TASK BRIEF: Write the entries below again, precisely as they appear.

Saved data entries:
(** The ids of the operations are arrays of 20 bytes. *)
Definition wf_op (op : rt_op) : Prop :=
  match op with
  | OpInsert node _ | OpLoad node _ | OpReplace _ node _ => wf_id (cn_id node)
  | OpSeenQuery id _ _ | OpSeenResponse id _ _ => wf_id id
  | OpTimedOut _ => True
  end.

Fixpoint rt_run (t : RoutingTable) (ops : list rt_op) : option RoutingTable :=
  match ops with
  | [] => Some t
  | op :: ops => t ← rt_step t op; rt_run t ops
  end.

Lemma find_mut_default_inv id f t :
  table_inv t -> (forall n, n_id (f n) = n_id n) -> table_inv (default t (find_mut id f t)).
Proof.
  intros Ht Hf. destruct (find_mut id f t) as [t'|] eqn:E; [|done]. by apply find_mut_Some in E as [].
Qed.

(** What the caller of [replace] has to ensure, when it is called. *)
Definition op_fits (t : RoutingTable) (op : rt_op) : Prop :=
  match op with OpReplace old new _ => replace_fits t old new | _ => True end.

Fixpoint ops_fit (t : RoutingTable) (ops : list rt_op) : Prop :=
  match ops with
  | [] => True
  | op :: ops => op_fits t op /\ match rt_step t op with Some t' => ops_fit t' ops | None => True end
  end.

Lemma rt_step_inv t op :
  table_inv t -> wf_op op -> op_fits t op -> exists t', rt_step t op = Some t' /\ table_inv t'.
Proof.
  intros Ht Hw Hfit. destruct op as [node now|id addr now|id addr now|addr|node now|old new now]; cbn in Hw |- *.
  - destruct (insert_outcome t node now Ht Hw) as (t' & r & -> & ? & _). by exists t'.
  - unfold seen_query. destruct (find_mut _ _ t) as [t1|] eqn:E.
    { apply find_mut_Some in E as []; [by exists t1|done..]. }
    destruct (insert_outcome t (mkCompactNode id addr) now Ht Hw) as (t' & r & -> & ? & _).
    by exists t'.
  - unfold seen_response. destruct (find_mut _ _ t) as [t1|] eqn:E.
    { apply find_mut_Some in E as [Hi _]; [|done..].
      destruct (touch_bucket_inv t1 id now Hi Hw) as (t2 & -> & ? & _). by exists t2. }
    destruct (insert_outcome t (mkCompactNode id addr) now Ht Hw) as (t' & r & E' & ? & _).
    unfold contact. cbn [n_id n_addr on_response node_new]. rewrite E'. red_bind.
    eexists. split; [done|]. by apply find_mut_default_inv.
  - unfold timed_out. destruct (modify_first _ _ _ _) as [bs|] eqn:E; [|by exists t].
    apply modify_inv in E as [? _]; [|done..]. eauto.
  - unfold load_node. destruct (find_mut _ _ t) as [t1|] eqn:E.
    { apply find_mut_Some in E as []; [by exists t1|done..]. }
    destruct (insert_outcome t (mkCompactNode (cn_id node) (cn_addr node)) now Ht Hw)
      as (t' & r & E' & ? & _).
    unfold contact. cbn [n_id n_addr on_response from_compact node_new]. rewrite E'. red_bind.
    eexists. split; [done|]. by apply find_mut_default_inv.
  - eexists. split; [done|]. by apply replace_inv.
Qed.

WRITTEN REPLY:
(** The ids of the operations are arrays of 20 bytes. *)
Definition wf_op (op : rt_op) : Prop :=
  match op with
  | OpInsert node _ | OpLoad node _ | OpReplace _ node _ => wf_id (cn_id node)
  | OpSeenQuery id _ _ | OpSeenResponse id _ _ => wf_id id
  | OpTimedOut _ => True
  end.

Fixpoint rt_run (t : RoutingTable) (ops : list rt_op) : option RoutingTable :=
  match ops with
  | [] => Some t
  | op :: ops => t ← rt_step t op; rt_run t ops
  end.

Lemma find_mut_default_inv id f t :
  table_inv t -> (forall n, n_id (f n) = n_id n) -> table_inv (default t (find_mut id f t)).
Proof.
  intros Ht Hf. destruct (find_mut id f t) as [t'|] eqn:E; [|done]. by apply find_mut_Some in E as [].
Qed.

(** What the caller of [replace] has to ensure, when it is called. *)
Definition op_fits (t : RoutingTable) (op : rt_op) : Prop :=
  match op with OpReplace old new _ => replace_fits t old new | _ => True end.

Fixpoint ops_fit (t : RoutingTable) (ops : list rt_op) : Prop :=
  match ops with
  | [] => True
  | op :: ops => op_fits t op /\ match rt_step t op with Some t' => ops_fit t' ops | None => True end
  end.

Lemma rt_step_inv t op :
  table_inv t -> wf_op op -> op_fits t op -> exists t', rt_step t op = Some t' /\ table_inv t'.
Proof.
  intros Ht Hw Hfit. destruct op as [node now|id addr now|id addr now|addr|node now|old new now]; cbn in Hw |- *.
  - destruct (insert_outcome t node now Ht Hw) as (t' & r & -> & ? & _). by exists t'.
  - unfold seen_query. destruct (find_mut _ _ t) as [t1|] eqn:E.
    { apply find_mut_Some in E as []; [by exists t1|done..]. }
    destruct (insert_outcome t (mkCompactNode id addr) now Ht Hw) as (t' & r & -> & ? & _).
    by exists t'.
  - unfold seen_response. destruct (find_mut _ _ t) as [t1|] eqn:E.
    { apply find_mut_Some in E as [Hi _]; [|done..].
      destruct (touch_bucket_inv t1 id now Hi Hw) as (t2 & -> & ? & _). by exists t2. }
    destruct (insert_outcome t (mkCompactNode id addr) now Ht Hw) as (t' & r & E' & ? & _).
    unfold contact. cbn [n_id n_addr on_response node_new]. rewrite E'. red_bind.
    eexists. split; [done|]. by apply find_mut_default_inv.
  - unfold timed_out. destruct (modify_first _ _ _ _) as [bs|] eqn:E; [|by exists t].
    apply modify_inv in E as [? _]; [|done..]. eauto.
  - unfold load_node. destruct (find_mut _ _ t) as [t1|] eqn:E.
    { apply find_mut_Some in E as []; [by exists t1|done..]. }
    destruct (insert_outcome t (mkCompactNode (cn_id node) (cn_addr node)) now Ht Hw)
      as (t' & r & E' & ? & _).
    unfold contact. cbn [n_id n_addr on_response from_compact node_new]. rewrite E'. red_bind.
    eexists. split; [done|]. by apply find_mut_default_inv.
  - eexists. split; [done|]. by apply replace_inv.
Qed.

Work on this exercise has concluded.